[DATA FOR REVIEW Boundary: Start]
(** The attributes of a lead that the scoring functions, the hooks and
    the handlers read or write. *)
Record t : Type := mk {
  id : Z;
  company_name : option string;
  contact_name : string;
  email : option string;
  phone : option string;
  website : option string;
  service_type : string;
  service_date : option Z;
  pickup_location : option string;
  destination : option string;
  passenger_count : Js.num;
  estimated_value : Js.num;
  budget_tier : option string;
  company_size_estimate : Js.num;
  lead_score : Z;
  status : Status;
  priority_level : Z;
  distance_from_base : Js.num;
  converted_at : option Z;
  last_contact_at : option Z;
  created_at : Z
}.

(** [serviceTypeScores]. *)
Definition serviceTypeScores : list (string * Z) :=
  [("corporate", 25); ("airport", 20); ("events", 15); ("wedding", 15);
   ("hourly", 10)].

(** [Lead.prototype.calculateScore]. *)
Definition calculateScore (this : t) : Z :=
  let score := 0 in
  (* Base score factors *)
  let score :=
    if Js.non_empty (company_name this) then score + 10 else score in
  let score :=
    if Js.ge (estimated_value this) 1000 then score + 30
    else if Js.ge (estimated_value this) 500 then score + 20
    else if Js.gt (estimated_value this) 0 then score + 10
    else score in
  (* Service type scoring *)
  let score := score + Js.lookup (service_type this) serviceTypeScores in
  (* Geographic proximity *)
  let score :=
    if Js.le (distance_from_base this) 25 then score + 15
    else if Js.le (distance_from_base this) 50 then score + 10
    else if Js.le (distance_from_base this) 100 then score + 5
    else score in
  (* Passenger count *)
  let score :=
    if Js.ge (passenger_count this) 8 then score + 15
    else if Js.ge (passenger_count this) 4 then score + 10
    else score in
  (* Cap score at 100 *)
  Js.min score 100.

(** The threshold table of [updatePriority]. *)
Definition priority_of_score (score : Z) : Z :=
  if 80 <=? score then 5
  else if 60 <=? score then 4
  else if 40 <=? score then 3
  else if 20 <=? score then 2
  else 1.

Definition set_lead_score (v : Z) (l : t) : t :=
  mk (id l) (company_name l) (contact_name l) (email l) (phone l) (website l)
     (service_type l) (service_date l) (pickup_location l) (destination l)
     (passenger_count l) (estimated_value l) (budget_tier l)
     (company_size_estimate l) v (status l) (priority_level l)
     (distance_from_base l) (converted_at l) (last_contact_at l)
     (created_at l).

Definition set_priority_level (v : Z) (l : t) : t :=
  mk (id l) (company_name l) (contact_name l) (email l) (phone l) (website l)
     (service_type l) (service_date l) (pickup_location l) (destination l)
     (passenger_count l) (estimated_value l) (budget_tier l)
     (company_size_estimate l) (lead_score l) (status l) v
     (distance_from_base l) (converted_at l) (last_contact_at l)
     (created_at l).

Definition set_status (v : Status) (l : t) : t :=
  mk (id l) (company_name l) (contact_name l) (email l) (phone l) (website l)
     (service_type l) (service_date l) (pickup_location l) (destination l)
     (passenger_count l) (estimated_value l) (budget_tier l)
     (company_size_estimate l) (lead_score l) v (priority_level l)
     (distance_from_base l) (converted_at l) (last_contact_at l)
     (created_at l).

Definition set_converted_at (v : option Z) (l : t) : t :=
  mk (id l) (company_name l) (contact_name l) (email l) (phone l) (website l)
     (service_type l) (service_date l) (pickup_location l) (destination l)
     (passenger_count l) (estimated_value l) (budget_tier l)
     (company_size_estimate l) (lead_score l) (status l) (priority_level l)
     (distance_from_base l) v (last_contact_at l) (created_at l).

Definition set_last_contact_at (v : option Z) (l : t) : t :=
  mk (id l) (company_name l) (contact_name l) (email l) (phone l) (website l)
     (service_type l) (service_date l) (pickup_location l) (destination l)
     (passenger_count l) (estimated_value l) (budget_tier l)
     (company_size_estimate l) (lead_score l) (status l) (priority_level l)
     (distance_from_base l) (converted_at l) v (created_at l).

Definition set_company_name (v : option string) (l : t) : t :=
  mk (id l) v (contact_name l) (email l) (phone l) (website l)
     (service_type l) (service_date l) (pickup_location l) (destination l)
     (passenger_count l) (estimated_value l) (budget_tier l)
     (company_size_estimate l) (lead_score l) (status l) (priority_level l)
     (distance_from_base l) (converted_at l) (last_contact_at l)
     (created_at l).

Definition set_phone (v : option string) (l : t) : t :=
  mk (id l) (company_name l) (contact_name l) (email l) v (website l)
     (service_type l) (service_date l) (pickup_location l) (destination l)
     (passenger_count l) (estimated_value l) (budget_tier l)
     (company_size_estimate l) (lead_score l) (status l) (priority_level l)
     (distance_from_base l) (converted_at l) (last_contact_at l)
     (created_at l).

Definition set_service_type (v : string) (l : t) : t :=
  mk (id l) (company_name l) (contact_name l) (email l) (phone l) (website l)
     v (service_date l) (pickup_location l) (destination l)
     (passenger_count l) (estimated_value l) (budget_tier l)
     (company_size_estimate l) (lead_score l) (status l) (priority_level l)
     (distance_from_base l) (converted_at l) (last_contact_at l)
     (created_at l).

Definition set_passenger_count (v : Js.num) (l : t) : t :=
  mk (id l) (company_name l) (contact_name l) (email l) (phone l) (website l)
     (service_type l) (service_date l) (pickup_location l) (destination l)
     v (estimated_value l) (budget_tier l)
     (company_size_estimate l) (lead_score l) (status l) (priority_level l)
     (distance_from_base l) (converted_at l) (last_contact_at l)
     (created_at l).

Definition set_estimated_value (v : Js.num) (l : t) : t :=
  mk (id l) (company_name l) (contact_name l) (email l) (phone l) (website l)
     (service_type l) (service_date l) (pickup_location l) (destination l)
     (passenger_count l) v (budget_tier l)
     (company_size_estimate l) (lead_score l) (status l) (priority_level l)
     (distance_from_base l) (converted_at l) (last_contact_at l)
     (created_at l).

Definition set_distance_from_base (v : Js.num) (l : t) : t :=
  mk (id l) (company_name l) (contact_name l) (email l) (phone l) (website l)
     (service_type l) (service_date l) (pickup_location l) (destination l)
     (passenger_count l) (estimated_value l) (budget_tier l)
     (company_size_estimate l) (lead_score l) (status l) (priority_level l)
     v (converted_at l) (last_contact_at l) (created_at l).

(** The identifier and the creation time a new row is given. *)
Definition stamp (newId now : Z) (l : t) : t :=
  mk newId (company_name l) (contact_name l) (email l) (phone l) (website l)
     (service_type l) (service_date l) (pickup_location l) (destination l)
     (passenger_count l) (estimated_value l) (budget_tier l)
     (company_size_estimate l) (lead_score l) (status l) (priority_level l)
     (distance_from_base l) (converted_at l) (last_contact_at l) now.

(** [Lead.prototype.updatePriority]. *)
Definition updatePriority (this : t) : t :=
  set_priority_level (priority_of_score (lead_score this)) this.

(** The [beforeCreate] hook. *)
Definition beforeCreate (lead : t) : t :=
  updatePriority (set_lead_score (calculateScore lead) lead).

(** One key of the object passed to [lead.update(values)].  [notes_is]
    stands for the keys that are not attributes of the model ([notes],
    [lost_reason], ...): setting them changes nothing. *)
Inductive assignment : Type :=
| company_name_is (v : option string)
| phone_is (v : option string)
| service_type_is (v : string)
| passenger_count_is (v : Js.num)
| estimated_value_is (v : Js.num)
| distance_from_base_is (v : Js.num)
| lead_score_is (v : Z)
| status_is (v : Status)
| priority_level_is (v : Z)
| converted_at_is (v : option Z)
| last_contact_at_is (v : option Z)
| notes_is (v : string).

Definition assign (l : t) (a : assignment) : t :=
  match a with
  | company_name_is v => set_company_name v l
  | phone_is v => set_phone v l
  | service_type_is v => set_service_type v l
  | passenger_count_is v => set_passenger_count v l
  | estimated_value_is v => set_estimated_value v l
  | distance_from_base_is v => set_distance_from_base v l
  | lead_score_is v => set_lead_score v l
  | status_is v => set_status v l
  | priority_level_is v => set_priority_level v l
  | converted_at_is v => set_converted_at v l
  | last_contact_at_is v => set_last_contact_at v l
  | notes_is _ => l
  end.

(** [lead.set(values)]: the keys in the order of the object. *)
Definition set (values : list assignment) (l : t) : t :=
  fold_left assign values l.

(** The condition of the [beforeUpdate] hook: [changed(key)] for one of
    the four keys.  [previous] holds the values before the update, which
    [changed] compares the instance with. *)
Definition scoring_changed (previous lead : t) : bool :=
  negb (Js.num_eqb (estimated_value lead) (estimated_value previous))
  || negb (String.eqb (service_type lead) (service_type previous))
  || negb (Js.num_eqb (passenger_count lead) (passenger_count previous))
  || negb (Js.num_eqb (distance_from_base lead) (distance_from_base previous)).

(** The [beforeUpdate] hook. *)
Definition beforeUpdate (now : Z) (previous lead : t) : t :=
  let lead :=
    if scoring_changed previous lead
    then updatePriority (set_lead_score (calculateScore lead) lead)
    else lead in
  if negb (Status_eqb (status lead) (status previous))
     && Status_eqb (status lead) converted
  then set_converted_at (Some now) lead
  else lead.

(** [lead.update(values)] once the validators of the model have let the
    values through, every key of [values] holding a defined value: the
    values are set, then the hook runs and the row is written. *)
Definition update (now : Z) (values : list assignment) (l : t) : t :=
  beforeUpdate now l (set values l).

(** [Lead.create(values)] as far as the hook goes: the instance as the
    hook leaves it, before the insert. *)
Definition create (values : t) : t := beforeCreate values.

(** [Lead.prototype.isHighValue]. *)
Definition isHighValue (this : t) : bool :=
  Js.ge (estimated_value this) 1000 || (70 <=? lead_score this).

(** The keys of an update that [calculateScore] reads, and the stored
    score itself. *)
Definition scoring_key (a : assignment) : bool :=
  match a with
  | company_name_is _ | service_type_is _ | passenger_count_is _
  | estimated_value_is _ | distance_from_base_is _ | lead_score_is _ => true
  | _ => false
  end.



End Lead.

(* ================================================================== *)
(** * The ScoringFactor model                                          *)
(* ================================================================== *)

Module ScoringFactor.

(** A row of [scoring_factors].  [value_mappings] is the JSON object, as
    the list of its entries in the order [Object.entries] yields them;
    [None] is null. *)
Record t : Type := mk {
  factor_name : string;
  factor_category : string;
  weight : Z;
  calculation_method : string;
  value_mappings : option (list (string * Z));
  active : bool
}.

Definition mappings_of (this : t) : list (string * Z) :=
  match value_mappings this with Some m => m | None => [] end.

(** [ScoringFactor.prototype.valueInRange]. *)
Definition valueInRange (value : Q) (range : string) : bool :=
  if Js.includes "+"%char range then
    (* ranges like "1000+" *)
    match Js.parseInt (Js.remove_first "+"%char range) with
    | Some minValue => Qle_bool minValue value
    | None => false
    end
  else if Js.includes "-"%char range then
    (* ranges like "500-999" *)
    match map Js.Number (Js.split "-"%char range) with
    | Some min :: Some max :: _ => Qle_bool min value && Qle_bool value max
    | _ => false
    end
  else
    (* exact values *)
    match Js.parseInt range with
    | Some v => Qeq_bool value v
    | None => false
    end.

(** [calculateExactMatch]. *)
Definition calculateExactMatch (this : t) (lead : Lead.t)
    (mappings : list (string * Z)) : Z :=
  if String.eqb (factor_name this) "company_name_present" then
    Js.lookup (if Js.non_empty (Lead.company_name lead)
               then "present" else "absent") mappings
  else if String.eqb (factor_name this) "service_type_priority" then
    Js.lookup (Lead.service_type lead) mappings
  else if String.eqb (factor_name this) "budget_tier" then
    Js.lookup (Js.key (Lead.budget_tier lead)) mappings
  else 0.

(** The loop of [calculateRange]: the first entry whose range holds the
    value gives the score. *)
Fixpoint first_in_range (value : Q) (entries : list (string * Z)) : Z :=
  match entries with
  | (range, score) :: rest =>
      if valueInRange value range then score else first_in_range value rest
  | [] => 0
  end.

(** [calculateRange]. *)
Definition calculateRange (this : t) (lead : Lead.t)
    (mappings : list (string * Z)) : Z :=
  if String.eqb (factor_name this) "estimated_value_tier" then
    first_in_range (Js.or_else (Lead.estimated_value lead) 0) mappings
  else if String.eqb (factor_name this) "geographic_proximity" then
    first_in_range (Js.or_else (Lead.distance_from_base lead) 999) mappings
  else if String.eqb (factor_name this) "group_size_factor" then
    first_in_range (Js.or_else (Lead.passenger_count lead) 1) mappings
  else if String.eqb (factor_name this) "company_size_estimate" then
    first_in_range (Js.or_else (Lead.company_size_estimate lead) 0) mappings
  else 0.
[DATA FOR REVIEW Boundary: End]
- WHAT NEEDS TO BE DONE:
Your answer must consist solely of the lines above between the line holding "value_mappings : option" and the line holding "Definition valueInRange (value", inclusive, copied exactly.

- WRITTEN RESPONSE:
  value_mappings : option (list (string * Z));
  active : bool
}.

Definition mappings_of (this : t) : list (string * Z) :=
  match value_mappings this with Some m => m | None => [] end.

(** [ScoringFactor.prototype.valueInRange]. *)
Definition valueInRange (value : Q) (range : string) : bool :=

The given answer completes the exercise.